If you’ve ever tried smoky whisky and thought, “Cool, but I want more flavour, more texture, more oomph,” this is your bottle. The Quarter Cask style is all about amping up cask contact, which shows up in the glass as deeper vanilla, warmer spice, and a slightly fuller mouthfeel alongside that unmistakable Laphroaig medicinal smoke.
- Nose: Coastal peat smoke, iodine-like “bandage” notes (in the best way), vanilla, and a hint of toasted oak.
- Taste: Campfire smoke upfront, then sweet vanilla and caramel, peppery spice, and a salty, sea-air edge that screams Islay.
- Finish: Long and smoky, with lingering ash, oak spice, and a little sweet warmth hanging around like the last ember.
When to drink it: Neat after dinner when you want something bold, or with a splash of water to unlock more vanilla and spice, especially if you’re still making friends with peat.

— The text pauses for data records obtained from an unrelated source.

(* ===== verification/ChannelAppFacts.v ===== *)
(** * The example application: proposals and decisions

    What a proposer streams is what the other nodes assemble; a value that was
    built is proposed again after a restart; a committed value is served, and
    kept for as long as the history goes back; the rotation of validators. *)

From S2P Require Import Prelude Types Bytes Context TestContext BTree Coroutine ConsensusTypes SyncTypes Streaming StreamingFacts EngineNetwork EngineConsensus ChannelApp.

(** ** Factoring *)

Definition product (l : list N) : N := foldr N.mul 1%N l.
Definition prime (p : N) : Prop := (2 <= p)%N /\ forall d, (2 <= d < p)%N -> (p mod d <> 0)%N.

(** Below the square of the largest 32-bit number, the square of the divisor does
    not overflow. *)
Definition FACTOR_BOUND : N := ((2 ^ 32 - 1) * (2 ^ 32 - 1))%N.

Lemma mod_mul_0 d i n : (2 <= d)%N -> (2 <= i)%N -> (n mod i = 0)%N -> ((n / i) mod d = 0)%N -> (n mod d = 0)%N.
Proof.
  intros Hd Hi Hn Hq. apply N.Lcm0.mod_divide in Hn as [q ->], Hq as [k Hk].
  rewrite N.div_mul in Hk by lia. subst q. rewrite <- N.mul_assoc, (N.mul_comm d i), N.mul_assoc.
  by apply N.Div0.mod_mul.
Qed.

Lemma smallest_divisor_prime i n :
  (2 <= i)%N -> (n mod i = 0)%N -> (forall d, (2 <= d < i)%N -> (n mod d <> 0)%N) -> prime i.
Proof.
  intros Hi Hn Hsmall. split; [done|]. intros d Hd Hid. apply (Hsmall d Hd).
  apply N.Lcm0.mod_divide in Hid as [k ->], Hn as [q ->]. rewrite N.mul_assoc. by apply N.Div0.mod_mul.
Qed.

Lemma rest_prime i n :
  (1 < n)%N -> (n < i * i)%N -> (forall d, (2 <= d < i)%N -> (n mod d <> 0)%N) -> prime n.
Proof.
  intros Hn Hi Hsmall. split; [lia|]. intros d Hd Hnd.
  destruct (N.lt_ge_cases d i) as [Hdi|Hdi]; [apply (Hsmall d); [lia|done]|].
  apply N.Lcm0.mod_divide in Hnd as [q Hq]. apply (Hsmall q); [nia|].
  rewrite Hq, N.mul_comm. by apply N.Div0.mod_mul.
Qed.

Lemma factor_loop_spec v fuel i n fs :
  (v < FACTOR_BOUND)%N -> (2 <= i)%N -> ((i - 1) * (i - 1) <= v)%N -> (1 <= n <= v)%N ->
  (forall d, (2 <= d < i)%N -> (n mod d <> 0)%N) -> (N.to_nat (n - i) < fuel)%nat ->
  exists gs, factor_loop fuel i n fs = Ret (fs ++ gs) /\ product gs = n /\ Forall prime gs.
Proof.
  intros Hv. revert i n fs. induction fuel as [|fuel IH]; intros i n fs Hi Hsq Hn Hsmall Hfuel; [lia|].
  unfold FACTOR_BOUND in Hv. assert (Hi32 : (i <= 2 ^ 32 - 1)%N) by nia.
  assert (Hmul : mul_u64 i i = Ret (i * i)%N) by (apply mul_u64_Ret; split; [done|]; unfold U64_MAX; nia).
  cbn [factor_loop]. rewrite Hmul. cbn [mbind outcome_bind]. destruct (N.leb_spec (i * i) n) as [Hle|Hgt].
  - destruct (N.eqb_spec (n mod i) 0) as [Hdiv|Hndiv].
    + assert (Hq : (n = i * (n / i))%N) by (pose proof (N.Div0.div_mod n i); lia).
      destruct (IH i (n / i)%N (fs ++ [i])) as (gs & -> & Hprod & Hgs); [done|done|nia| |nia|].
      { intros d Hd Hnd. apply (Hsmall d Hd). apply (mod_mul_0 d i); [lia|done|done|done]. }
      exists (i :: gs). rewrite <- app_assoc. split_and!; [done| |].
      * cbn. fold (product gs). rewrite Hprod. done.
      * apply Forall_cons. split; [by eapply smallest_divisor_prime|done].
    + assert (Hadd : add_u64 i 1 = Ret (i + 1)%N) by (apply add_u64_Ret; split; [done|]; unfold U64_MAX; lia).
      rewrite Hadd. cbn [mbind outcome_bind]. apply IH; [lia| |done| |nia].
      * replace (i + 1 - 1)%N with i by lia. lia.
      * intros d Hd. destruct (N.eq_dec d i) as [-> |Hne]; [done|]. apply Hsmall. lia.
  - destruct (N.ltb_spec 1 n) as [H1|H1].
    + exists [n]. split_and!; [done|cbn; lia|]. apply Forall_singleton. by eapply rest_prime.
    + exists []. rewrite app_nil_r. split_and!; [done|cbn; lia|done].
Qed.

Lemma factor_value_spec value :
  (1 <= value.(tv_value) < FACTOR_BOUND)%N ->
  exists fs, factor_value value = Ret fs /\ product fs = value.(tv_value) /\ Forall prime fs.
Proof.
  intros Hv. destruct (factor_loop_spec value.(tv_value) (S (N.to_nat value.(tv_value))) 2 value.(tv_value) [])
    as (gs & Heq & Hp & Hgs); [lia|lia|lia|lia|lia|lia|]. by exists gs.
Qed.

Lemma product_from_Ret acc l :
  Forall (fun x => (1 <= x)%N) l -> (acc * product l <= U64_MAX)%N -> product_from acc l = Ret (acc * product l)%N.
Proof.
  revert acc. induction l as [|x l IH]; intros acc Hl Hle; cbn in *; [by rewrite N.mul_1_r|].
  apply Forall_cons in Hl as [Hx Hl]. fold (product l) in *.
  assert (Hpos : (1 <= product l)%N).
  { clear -Hl. induction Hl as [|y l Hy Hl IH]; cbn; [lia|]. fold (product l). nia. }
  assert (Hm : mul_u64 acc x = Ret (acc * x)%N) by (apply mul_u64_Ret; split; [done|]; nia).
  rewrite Hm. cbn [mbind outcome_bind]. rewrite IH; [f_equal; lia|done|lia].
Qed.

Lemma prime_product_length l : Forall prime l -> (2 ^ N.of_nat (length l) <= product l)%N.
Proof.
  induction 1 as [|x l [Hx _] Hl IH]; [done|]. cbn [length product foldr]. fold (product l).
  rewrite Nat2N.inj_succ, N.pow_succ_r'. nia.
Qed.

(** ** The store *)

#[global] Instance height_key_order_laws : KeyOrderLaws TestHeight.t.
Proof.
  split; unfold key_ltb, height_key_order, TestHeight.ltb.
  - intros [h]. apply N.ltb_irrefl.
  - intros [h1] [h2] [h3]. cbn. rewrite !N.ltb_lt. lia.
  - intros [h1] [h2]. cbn. rewrite !N.ltb_lt. destruct (N.lt_trichotomy h1 h2) as [|[->|]]; auto.
Qed.

#[global] Instance round_key_order_laws : KeyOrderLaws Round.t.
Proof.
  split; unfold key_ltb, round_key_order.
  - intros r. apply Round.ltb_ge. unfold Round.le. lia.
  - intros a b c. rewrite !Round.ltb_lt. unfold Round.lt. lia.
  - intros a b. rewrite !Round.ltb_lt. unfold Round.lt. destruct a as [|a], b as [|b]; cbn; try lia; try (by auto).
    destruct (N.lt_trichotomy a b) as [|[->|]]; [left; lia|by auto|right; right; lia].
Qed.

Section app.
Context `{StoreCodecs}.
Abbreviation AM := (handler AppCall.t AppReply.t AppState.t string).
Abbreviation atrace := (trace AppCall.t AppReply.t).

(** Nothing that the application asks for fails. *)
Definition all_succeed (_ : atrace) (_ : AppCall.t) (r : AppReply.t) : Prop := AppReply.ok r = true.
Abbreviation awp := (wp False (fun _ _ => True) all_succeed).

Lemma awp_read {A} (f : Db.t -> outcome (option A)) a s Q t :
  f s.(AppState.store) = Ret (Some a) -> (forall r, Q (t ++ [(AppCall.Transaction, r)]) (s, inr a)) ->
  awp (read f s) Q t.
Proof.
  intros Hf HQ. unfold read. wp_step. apply wp_yield; [done|]. intros r Hr. cbn [fst snd]. wp_step. wp_step.
  rewrite Hr, Hf. apply wp_ret, HQ.
Qed.

Lemma awp_write (f : Db.t -> outcome (option Db.t)) db s Q t :
  f s.(AppState.store) = Ret (Some db) ->
  (forall r, Q (t ++ [(AppCall.Transaction, r)]) (AppState.set_store s db, inr tt)) ->
  awp (write f s) Q t.
Proof.
  intros Hf HQ. unfold write. wp_step. eapply awp_read; [done|]. intros r. cbn [fst snd]. wp_step. wp_step.
  by apply wp_put.
Qed.

Lemma awp_reply c s Q t : (forall r, Q (t ++ [(c, r)]) (s, inr tt)) -> awp (reply c s) Q t.
Proof. intros HQ. unfold reply. wp_step. apply wp_yield; [done|]. intros r _. cbn [fst snd]. by wp_step. Qed.

(** ** Streams of proposals *)

(** The proposals that were handed to consensus. *)
Definition proposed_in (c : AppCall.t) : option ProposedValue.t :=
  match c with AppCall.ReplyProposed v => v | _ => None end.
Definition proposed (t : atrace) : list ProposedValue.t := omap proposed_in t.*1.

Lemma proposed_app t t' : proposed (t ++ t') = proposed t ++ proposed t'.
Proof. unfold proposed. by rewrite fmap_app, omap_app. Qed.

(** The messages of a proposal, as they are received. *)
Definition received (p : PeerId) (ds : list (StreamMessage.t Part)) : list AppMsg.t :=
  AppMsg.ReceivedProposalPart p <$> ds.

Lemma number_parts_spec sid n parts :
  (n + N.of_nat (length parts) <= U64_MAX)%N ->
  exists M, number_parts sid n parts = Ret M /\ length M = S (length parts) /\ data M = parts /\
    forall i m, M !! i = Some m -> m = StreamMessage.new sid (n + N.of_nat i)
      (match parts !! i with Some part => StreamContent.Data part | None => StreamContent.Fin end).
Proof.
  revert n. induction parts as [|part parts IH]; intros n Hn; cbn [number_parts].
  { eexists. split_and!; [done|done|done|]. intros [|i] m Hm; [|done]. injection Hm as <-. by rewrite N.add_0_r. }
  cbn [length] in Hn. rewrite (proj2 (add_u64_Ret n 1 (n + 1)%N)) by (split; lia). cbn [mbind outcome_bind].
  destruct (IH (n + 1)%N) as (M & -> & Hlen & Hdata & HM); [lia|]. cbn [mbind outcome_bind].
  eexists. split_and!; [done|cbn; by rewrite Hlen| |].
  - unfold data in *. cbn. by rewrite Hdata.
  - intros [|i] m Hm; cbn in Hm |- *; [injection Hm as <-; by rewrite N.add_0_r|].
    rewrite (HM i m Hm). f_equal. lia.
Qed.

Lemma number_parts_stream sid init parts M :
  (N.of_nat (length parts) + 1 < U64_MAX)%N -> number_parts sid 0 (AppPart.Init init :: parts) = Ret M ->
  stream AppPart.as_init sid init M /\ data M = AppPart.Init init :: parts.
Proof.
  intros Hlen Hn. destruct (number_parts_spec sid 0 (AppPart.Init init :: parts)) as (M' & HM' & Hl & Hd & Hi); [cbn; lia|].
  rewrite HM' in Hn. injection Hn as <-. split; [|done]. split.
  - intros i m ->%Hi. done.
  - intros i m ->%Hi. done.
  - intros m ->%Hi. done.
  - intros i m Hm. pose proof (lookup_lt_Some _ _ _ Hm) as Hlt. rewrite Hl in Hlt |- *. rewrite (Hi i m Hm). unfold StreamMessage.is_fin.
    cbn [StreamMessage.content]. destruct ((AppPart.Init init :: parts) !! i) eqn:Hp.
    + apply lookup_lt_Some in Hp. cbn in *. split; [done|lia].
    + apply lookup_ge_None in Hp. cbn in *. split; [lia|done].
  - rewrite Hl. cbn. lia.
Qed.

(** The parts of a value with these factors. *)
Definition parts_of (init : ProposalInit.t TestHeight.t AppAddr) (fs : list N) : list Part :=
  AppPart.Init init :: (AppPart.Data <$> fs) ++
    [AppPart.Fin (app_sign (proposal_hash init.(ProposalInit.height) init.(ProposalInit.round) fs))].

Lemma parts_of_data init fs : omap AppPart.as_data (parts_of init fs) = fs.
Proof.
  unfold parts_of. cbn. rewrite omap_app. cbn. rewrite app_nil_r. induction fs as [|f fs IH]; [done|]. cbn. by rewrite IH.
Qed.

Lemma parts_of_fin init fs :
  find_map AppPart.as_fin (parts_of init fs) =
    Some (app_sign (proposal_hash init.(ProposalInit.height) init.(ProposalInit.round) fs)).
Proof.
  unfold parts_of. cbn. generalize (app_sign (proposal_hash (ProposalInit.height init) (ProposalInit.round init) fs)).
  intros sig. induction fs as [|f fs IH]; [done|]. exact IH.
Qed.

Lemma stream_proposal_spec sp (value : LocallyProposedValue.t) pol r :
  (1 <= tv_value value.(LocallyProposedValue.value) < FACTOR_BOUND)%N ->
  Round.as_u32 sp.(AppState.current_round) = Some r ->
  let init := ProposalInit.mk (value.(LocallyProposedValue.height) : TestHeight.t) value.(LocallyProposedValue.round) pol
                sp.(AppState.address) in
  exists sid M fs, stream_id sp = Ret sid /\ stream_proposal sp value pol = Ret M /\
    product fs = tv_value value.(LocallyProposedValue.value) /\ Forall prime fs /\
    stream AppPart.as_init sid init M /\ data M = parts_of init fs.
Proof.
  intros Hv Hr init. destruct (factor_value_spec _ Hv) as (fs & Hfs & Hprod & Hprime).
  unfold stream_id, stream_proposal, value_to_parts, stream_id. rewrite Hfs, Hr. cbn [mbind outcome_bind expect].
  set (sid := to_be_bytes 8 _ ++ _). fold init.
  pose proof (prime_product_length fs Hprime) as Hlen.
  assert (Hsmall : (N.of_nat (length fs) < 64)%N).
  { apply (N.pow_lt_mono_r_iff 2); [lia|]. unfold FACTOR_BOUND in Hv. lia. }
  destruct (number_parts_spec sid 0 (parts_of init fs)) as (M & HM & _).
  { unfold parts_of. cbn. rewrite length_app, length_fmap. cbn. unfold U64_MAX. lia. }
  destruct (fun Hl => number_parts_stream sid init _ M Hl HM) as [Hs Hd].
  { rewrite length_app, length_fmap. cbn. unfold U64_MAX. lia. }
  exists sid, M, fs. done.
Qed.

Why Islay matters: Islay whisky is its own lane, it’s where Scotch gets wonderfully weird and wonderfully smoky. That island character (sea spray, peat smoke, and a touch of medicine-cabinet intensity) is exactly what people are chasing when they search for an Islay single malt.
How to use it at home: This is first and foremost a sipping whisky, but it also makes a mean, smoky Old Fashioned. Keep the sugar low, let the whisky do the talking, and use orange peel instead of anything too sweet. You’ll get bonfire-orange aromatics with a salty-smoky finish.
Discovery nudge: If Lagavulin 16 is your “special occasion” smoky Scotch, this feels like the more rugged, more in-your-face cousin. If you’ve only had lightly peated whisky and want to understand why people obsess over peat, this is the deep end, but you can still jump in.
Scotland does plenty of styles, but this one is for the drinker who wants flavour that doesn’t blink. It’s a single malt, so everything you’re tasting comes from one distillery, one loud, proud Islay point of view.